GitLab 18.9 introduces Duo Agent general availability, vulnerability resolution, and more

GitLab 18.9 is now available, bringing an array of feature updates for software development and DevOps teams. The general availability of GitLab Duo Agent Platform allows self-managed customers with a cloud license to use this feature with usage-based billing. Administrators gain the flexibility to configure compatible AI models, such as Anthropic Claude or OpenAI GPT, by integrating with AWS Bedrock or Azure OpenAI.

Building on automation, the Agentic SAST Vulnerability Resolution feature lets GitLab Duo autonomously analyze static application security testing (SAST) findings, determine solutions based on code context, apply fixes, and open merge requests without manual intervention. This workflow is currently offered as a free beta for Ultimate customers.

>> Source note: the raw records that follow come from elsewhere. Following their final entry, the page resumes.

(** The sections that come from the files of the first run are loaded again, the
    kernel and the ramdisk from the unpacked files. *)
Lemma repack_inputs (fs fs' : disk) o o' kernel ramdisk second dt signature kernel_fn ramdisk_fn :
  mk_inputs (fun fn => fs !! fn) (dtbh_loader fdt qsort dirs) o kernel ramdisk second dt signature ->
  (forall fn, Some fn ∈ [o_second o; o_dt o; o_signature o] -> fs' !! fn = fs !! fn) ->
  fs' !! kernel_fn = Some kernel -> fs' !! ramdisk_fn = Some ramdisk -> ramdisk_fn <> "NONE" ->
  o_kernel o' = Some kernel_fn -> o_ramdisk o' = Some ramdisk_fn -> is_given (o_output o') = true ->
  o_second o' = o_second o -> o_cmdline o' = o_cmdline o -> o_board o' = [] -> o_dt_dir o' = o_dt_dir o ->
  o_dt o' = o_dt o -> o_signature o' = o_signature o -> o_pagesize o' = o_pagesize o ->
  mk_inputs (fun fn => fs' !! fn) (dtbh_loader fdt qsort dirs) o' kernel ramdisk second dt signature.
Proof.
  intros Hin Hfs Hk Hr Hnone Ek Er Eo Es Ec Eb Ed Et Eg Ep.
  assert (forall v, v ∈ [o_second o; o_dt o; o_signature o] ->
    load_optional (fun fn => fs' !! fn) v = load_optional (fun fn => fs !! fn) v) as Hl.
  { intros v Hv. apply load_optional_ext. intros fn ->. by apply Hfs. }
  destruct Hin as [_ (kf & _ & Hkl) (rf & _ & _ & Hrl) Hs Hd H1 H2 Hg ? _ ? ? ? ? ?].
  split; rewrite ?Ec, ?Eb, ?Ed, ?Et, ?Ep; try done.
  - exists kernel_fn. rewrite Ek, Hk. split; [done|]. by eapply load_file_again.
  - exists ramdisk_fn. rewrite Er, Hr. split_and!; [done|done|]. by eapply load_file_again.
  - rewrite Es, Hl by set_solver. done.
  - revert Hd. unfold load_dt. rewrite Ed, Et, Ep, Hl by set_solver. done.
  - rewrite Eg, Hl by set_solver. done.
  - unfold BOOT_NAME_SIZE. simpl. lia.
Qed.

Focusing on developer productivity, users can now browse repository files using a collapsible file tree. This interface provides a holistic view of project structure, supports expanding and collapsing directories inline, and enables easy file navigation while maintaining context. Teams working on complex pipelines benefit from the ability to include input definitions from external files via the familiar include keyword, supporting configuration reuse across multiple projects.

Further enhancements include web-based commit signing for GitLab.com and a beta release of the container virtual registry, as well as additional platform updates.